Computers are wonderful things. They let us discover global events and trends at the touch of a button. They allow us to communicate with each other in faster and more efficient ways. Best of all, they let strange and esoteric people publish pages and pages of photos and text on the oddest topics. There's no doubt that the digital revolution is becoming the greatest social change that we will experience in our lifetimes.

Of course, as with all good things, there's a darker side. Our ability to connect so easily with each other through a computer screen can be isolating.
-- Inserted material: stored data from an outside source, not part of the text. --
(** X24: the error box is shown exactly when it has a text: if that
    holds for the page as loaded, it holds after any sequence of
    events. *)
Theorem error_box_shows_iff_it_has_text (page : Client.UI)
  (events : list Client.Event) :
  Client.errorHidden page = Client.falsy (Client.errorText page) ->
  Client.errorHidden (Client.run (Client.loaded page) events)
  = Client.falsy (Client.errorText (Client.run (Client.loaded page) events)).
Proof.
  intros H. unfold Client.run.
  assert (H0 : Client.errorHidden (Client.loaded page)
               = Client.falsy (Client.errorText (Client.loaded page))) by exact H.
  revert H0. generalize (Client.loaded page) as ui.
  induction events as [|e r IH]; intros ui H0; [exact H0|].
  cbn [fold_left]. apply IH, handle_error, H0.
Qed.

Lemma error_box_shows_iff_it_has_text_witness :
  Client.errorHidden
    (Client.run (Client.loaded freshPage)
       [Client.Drop (Some notes); Client.Change (Some photo); Client.Click;
        Client.Fetched (Client.NotOk 500 "")]) = false
  /\ Client.errorText
       (Client.run (Client.loaded freshPage)
          [Client.Drop (Some notes); Client.Change (Some photo); Client.Click;
           Client.Fetched (Client.NotOk 500 "")]) = Client.ServerError 500.
Proof.
  split; [|reflexivity].
  rewrite (error_box_shows_iff_it_has_text freshPage
             [Client.Drop (Some notes); Client.Change (Some photo); Client.Click;
              Client.Fetched (Client.NotOk 500 "")]); reflexivity.
Defined.

Lemma handle_follows (ui : Client.UI) (e : Client.Event) :
  followsFile ui -> followsFile (Client.handle ui e).
Proof.
  intros [H1 H2]. unfold followsFile.
  destruct (handle_file ui e) as [E|[f [E [_ [Eo Ed]]]]].
  - rewrite E.
    destruct e as [| |f|f| |r]; cbn [Client.handle] in *.
    + split; assumption.
    + split; assumption.
    + destruct f as [f|]; [destruct (Client.isImage f)|].
      * cbn in E. cbn. rewrite <- E. split; [reflexivity | discriminate].
      * destruct (showError_keeps (Client.Text "Please drop a valid image file.")
                    (Client.setDragover false ui)) as [_ [Ho [Hd _]]].
        rewrite Ho, Hd. split; assumption.
      * destruct (showError_keeps (Client.Text "Please drop a valid image file.")
                    (Client.setDragover false ui)) as [_ [Ho [Hd _]]].
        rewrite Ho, Hd. split; assumption.
    + destruct f as [f|]; [destruct (Client.isImage f)|].
      * cbn in E. cbn. rewrite <- E. split; [reflexivity | discriminate].
      * destruct (showError_keeps (Client.Text "Please choose an image file.") ui)
          as [_ [Ho [Hd _]]].
        rewrite Ho, Hd. split; assumption.
      * split; assumption.
    + destruct (Client.currentFile ui) eqn:Ec.
      * cbn. split; [exact H1 | discriminate].
      * destruct (showError_keeps (Client.Text "Select an image first.") ui)
          as [_ [Ho [Hd _]]].
        rewrite Ho, Hd. split; assumption.
    + destruct r; cbn [Client.setLoading Client.origSrc Client.translateDisabled
                         Client.currentFile Client.setOut];
        try match goal with
            | |- context [Client.showError ?m ui] =>
                destruct (showError_keeps m ui) as [Hc [Ho _]]; rewrite Ho, Hc
            end;
        (split; [exact H1|]);
        destruct (Client.currentFile ui); intros; discriminate.
  - rewrite E, Eo. split; [reflexivity | discriminate].
Qed.

(** X25: if the page loads with an empty preview and a disabled button,
    then after any sequence of events the preview shows exactly the
    selected file (nothing when there is none) and the button is enabled
    only while a file is selected. *)
Theorem preview_and_button_follow_the_file (page : Client.UI)
  (events : list Client.Event) :
  Client.origSrc page = Client.NoSrc ->
  Client.translateDisabled page = true ->
  followsFile (Client.run (Client.loaded page) events).
Proof.
  intros Ho Hd. unfold Client.run.
  assert (H0 : followsFile (Client.loaded page)).
  { unfold followsFile. cbn. split; [exact Ho|]. rewrite Hd. discriminate. }
  revert H0. generalize (Client.loaded page) as ui.
  induction events as [|e r IH]; intros ui H0; [exact H0|].
  cbn [fold_left]. apply IH, handle_follows, H0.
Qed.

Lemma preview_and_button_follow_the_file_witness :
  followsFile
    (Client.run (Client.loaded freshPage)
       [Client.Drop (Some photo); Client.Click; Client.Drop (Some notes);
        Client.Fetched (Client.Ok 1)]).
Proof.
  apply (preview_and_button_follow_the_file freshPage); reflexivity.
Defined.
It becomes more convenient to text or email than actually meet or use the telephone. Facebook can provide you with thousands of 'friends' that you will never speak to or sit down with, and instead of specifically letting your friends know where you are, or how you are feeling, you can use 'twitter' to broadcast it to the entire world. Virtual reality might be filled with mails and friends and tweets and twitters, but on a human level it can be a very lonely place. 

Equally, the vast amount of instant information available to us can have a negative effect. When millions of people around the world can access every piece of news from any corner of the planet simultaneously, what happens? Celebrity becomes all the more powerful. Commerce has no regional barriers. Our highly globalised world becomes even more homogeneous. 
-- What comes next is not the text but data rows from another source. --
(** The log line of [onStart] and the subscriptions it registers, in
    program order. *)
Definition onStart : trace * list subscription :=
  ([Log Info "Subscribe for data points!"],
   [DataPointSubscription SEAT_POSITION_PATH
      onSeatPositionChanged onErrorDatapoint;
    TopicSubscription TOPIC_REQUEST
      onSetPositionRequestReceived onErrorTopic;
    TopicSubscription TOPIC_REQUEST_Right
      onSetPositionRequestReceived onErrorTopic]).

(** The callbacks the bus invokes for a message on [topic]. *)
Definition deliver (subs : list subscription) (topic payload : string)
  : list (M unit) :=
  omap (λ s, match s with
             | TopicSubscription t onItem _ =>
                 if bool_decide (t = topic) then Some (onItem payload)
                 else None
             | DataPointSubscription _ _ _ => None
             end) subs.

(** The callbacks invoked for a data point update of the path [path]. *)
Definition notify (subs : list subscription) (path : string)
    (reply : DataPointReply) : list (M unit) :=
  omap (λ s, match s with
             | DataPointSubscription q onItem _ =>
                 if bool_decide (q = path) then Some (onItem reply)
                 else None
             | TopicSubscription _ _ _ => None
             end) subs.

End SeatAdjusterApp.

(** ** Routing of subscription errors

    The [onError] callbacks registered next to the [onItem] ones: what the
    SDK invokes when a subscription reports a failure. *)

Section ErrorRouting.
Context `{Sdk}.
(** * Brainfuck interpreter (brainfuck/Base.py, Nice.py, Trolls.py,
      Brainfuck.py)

    A shallow embedding of [Interpreter.interpret] and of the methods it
    calls ([getChar], [putChar], [handleError], [reset], [setChars]), of
    [TrollInterpreter.execute] with the table of aliases and the
    directive it prints, of [ResetTrollInterpreter], and of the loop of
    the console with its commands, followed by the properties of the
    interpretation engine, of the troll interpreters and of the console.

    Python integers are modelled by [Z], the program text by a list of
    characters, the tape [self.array] by a list of integers, the
    dictionaries [jumps] and [aliases] by finite maps, and the two
    standard streams by the list of code points still to be read and the
    list of events already emitted. *)

From Stdlib Require Import ZArith Ascii String Lia.
From stdpp Require Import base option list gmap strings.

Local Open Scope Z_scope.

(** ** Python values and exceptions *)

(** The exceptions the embedded code can raise. *)
Inductive Exn :=
| ZeroDivisionError   (* [x % 0] *)
| IndexError          (* [l[i]] out of range *)
| TypeError           (* [ord('')], at the end of the input *)
| ValueError.         (* [chr(x)] outside [range(0x110000)] *)

(** Computations that either return a value or raise. *)
Inductive Py (A : Type) :=
| Ok (a : A)
| Raise (e : Exn).
Arguments Ok {A} a.
Arguments Raise {A} e.

Definition py_bind {A B} (m : Py A) (k : A -> Py B) : Py B :=
  match m with
  | Ok a => k a
  | Raise e => Raise e
  end.

Notation "'do' x <- m ; k" := (py_bind m (fun x => k))
  (at level 10, x name, m at level 100, k at level 200).

(** [len(l)] *)
Definition len {A} (l : list A) : Z := Z.of_nat (length l).

(** [l[i]]: a negative index counts from the end. *)
Definition py_getitem {A} (l : list A) (i : Z) : Py A :=
  let j := if i <? 0 then len l + i else i in
  if j <? 0 then Raise IndexError
  else match l !! Z.to_nat j with
       | Some x => Ok x
       | None => Raise IndexError
       end.

(** [l[i] = x] *)
Definition py_setitem {A} (l : list A) (i : Z) (x : A) : Py (list A) :=
  let j := if i <? 0 then len l + i else i in
  if (0 <=? j) && (j <? len l) then Ok (<[Z.to_nat j := x]> l)
  else Raise IndexError.

(** [a % b]: the result has the sign of the divisor, as [Z.modulo]. *)
Definition py_mod (a b : Z) : Py Z :=
  if b =? 0 then Raise ZeroDivisionError else Ok (a mod b).

(** ** The eight characters of an interpreter *)

Module Chars.
Record t := Make {
  gt : ascii;
  lt : ascii;
  plus : ascii;
  minus : ascii;
  period : ascii;
  comma : ascii;
  lbracket : ascii;
  rbracket : ascii;
}.
End Chars.

(** [NiceInterpreter.setChars] *)
Definition NiceInterpreter_setChars : Chars.t :=
  {| Chars.gt := ">"; Chars.lt := "<"; Chars.plus := "+"; Chars.minus := "-";
     Chars.period := "."; Chars.comma := ","; Chars.lbracket := "[";
     Chars.rbracket := "]" |}.

(** The alias lists [TrollInterpreter.setChars] draws from. *)
Definition gt_signs : list ascii := [">"; "a"; "b"; "c"; "1"]%char.
Definition lt_signs : list ascii := ["<"; "d"; "e"; "f"; "2"]%char.
Definition plus_signs : list ascii := ["+"; "g"; "h"; "i"; "3"]%char.
Definition minus_signs : list ascii := ["-"; "j"; "k"; "l"; "4"]%char.
Definition period_signs : list ascii := ["."; "m"; "n"; "o"; "5"]%char.
Definition comma_signs : list ascii := [","; "p"; "q"; "r"; "6"]%char.
Definition lbracket_signs : list ascii := ["["; "s"; "t"; "u"; "7"]%char.
Definition rbracket_signs : list ascii := ["]"; "v"; "w"; "x"; "8"]%char.

(** [TrollInterpreter.setChars] makes eight calls of [random.choice]; the
    outcome is any table whose entries are members of the alias lists. *)
Definition TrollInterpreter_setChars (cs : Chars.t) : Prop :=
  Chars.gt cs ∈ gt_signs ∧ Chars.lt cs ∈ lt_signs ∧
  Chars.plus cs ∈ plus_signs ∧ Chars.minus cs ∈ minus_signs ∧
  Chars.period cs ∈ period_signs ∧ Chars.comma cs ∈ comma_signs ∧
  Chars.lbracket cs ∈ lbracket_signs ∧ Chars.rbracket cs ∈ rbracket_signs.

(** ** The interpreter object and its environment *)

(** The argument [side] of [handleError]. *)
Inductive Side := side_left | side_right.

(** What the interpreter does to the outside: [putChar] prints a
    character, and [handleError], which [NiceInterpreter] and
    [TrollInterpreter] override with a method that prints a message and
    returns, is recorded with its argument. *)
Inductive Event :=
| PutChar (char : Z)
| HandleError (side : Side).

(** The attributes [array] and [ptr] of [self], the code points not yet
    read from STDIN and the events so far, oldest first.  The eight
    character attributes are passed separately ([cs]): [interpret] never
    assigns them. *)
Record State := MkState {
  array : list Z;
  ptr : Z;
  stdin : list Z;
  events : list Event;
}.

Definition set_ptr (s : State) (p : Z) : State :=
  {| array := array s; ptr := p; stdin := stdin s; events := events s |}.
Definition set_array (s : State) (a : list Z) : State :=
  {| array := a; ptr := ptr s; stdin := stdin s; events := events s |}.
Definition set_stdin (s : State) (i : list Z) : State :=
  {| array := array s; ptr := ptr s; stdin := i; events := events s |}.
Definition emit (s : State) (e : Event) : State :=
  {| array := array s; ptr := ptr s; stdin := stdin s;
     events := events s ++ [e] |}.

(** [Interpreter.reset] *)
Definition reset (s : State) : State :=
  set_array (set_ptr s 0) (replicate (Z.to_nat 30000) 0).

(** A method of the interpreter returns [None] or raises, and leaves the
    state its effects have led to. *)
Definition Method := State -> Py unit * State.

(** [Interpreter.getChar]: [self.array[self.ptr] = ord(stdin.read(1))].
    The right-hand side is evaluated first; at the end of the input
    [stdin.read(1)] is the empty string, on which [ord] raises. *)
Definition getChar : Method := fun s =>
  match stdin s with
  | [] => (Raise TypeError, s)
  | c :: rest =>
      let s := set_stdin s rest in
      match py_setitem (array s) (ptr s) c with
      | Ok a => (Ok tt, set_array s a)
      | Raise e => (Raise e, s)
      end
  end.

(** [Interpreter.putChar]: [chr] is that of Python 3. *)
Definition putChar : Method := fun s =>
  match py_getitem (array s) (ptr s) with
  | Ok char =>
      if (0 <=? char) && (char <? 1114112) then (Ok tt, emit s (PutChar char))
      else (Raise ValueError, s)
  | Raise e => (Raise e, s)
  end.

(** [handleError] as overridden in Nice.py and in [TrollInterpreter]. *)
Definition handleError (side : Side) (s : State) : State :=
  emit s (HandleError side).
However, as a certain Mr Einstein once said 'Every action must have a equal and opposite reaction". This huge shift in society is provoking a new trend - in an enormous response to the power of the internet, people are becoming more and more interested in the simple pleasures of local community life.

Two recent events on the streets of Dalston have illustrated this perfectly. Firstly, our street took part in the national 'Big Lunch' event, which encouraged neighborhoods throughout the country to throw street parties and get to know one another.

British people (and Londoners in particular), do not generally socialise with their neighbours. Neighbours are the people that you nod stiffly to in the street and never make eye contact with. It's a national tradition. So for streets throughout the country to be filled with neighbours actually chatting with each other, and sharing food and drink - well, it was somewhat revolutionary. Perhaps a little awkward at first (because, lets face it, these are people who we have been politely ignoring for many years), but altogether a heart warming and pleasant experience.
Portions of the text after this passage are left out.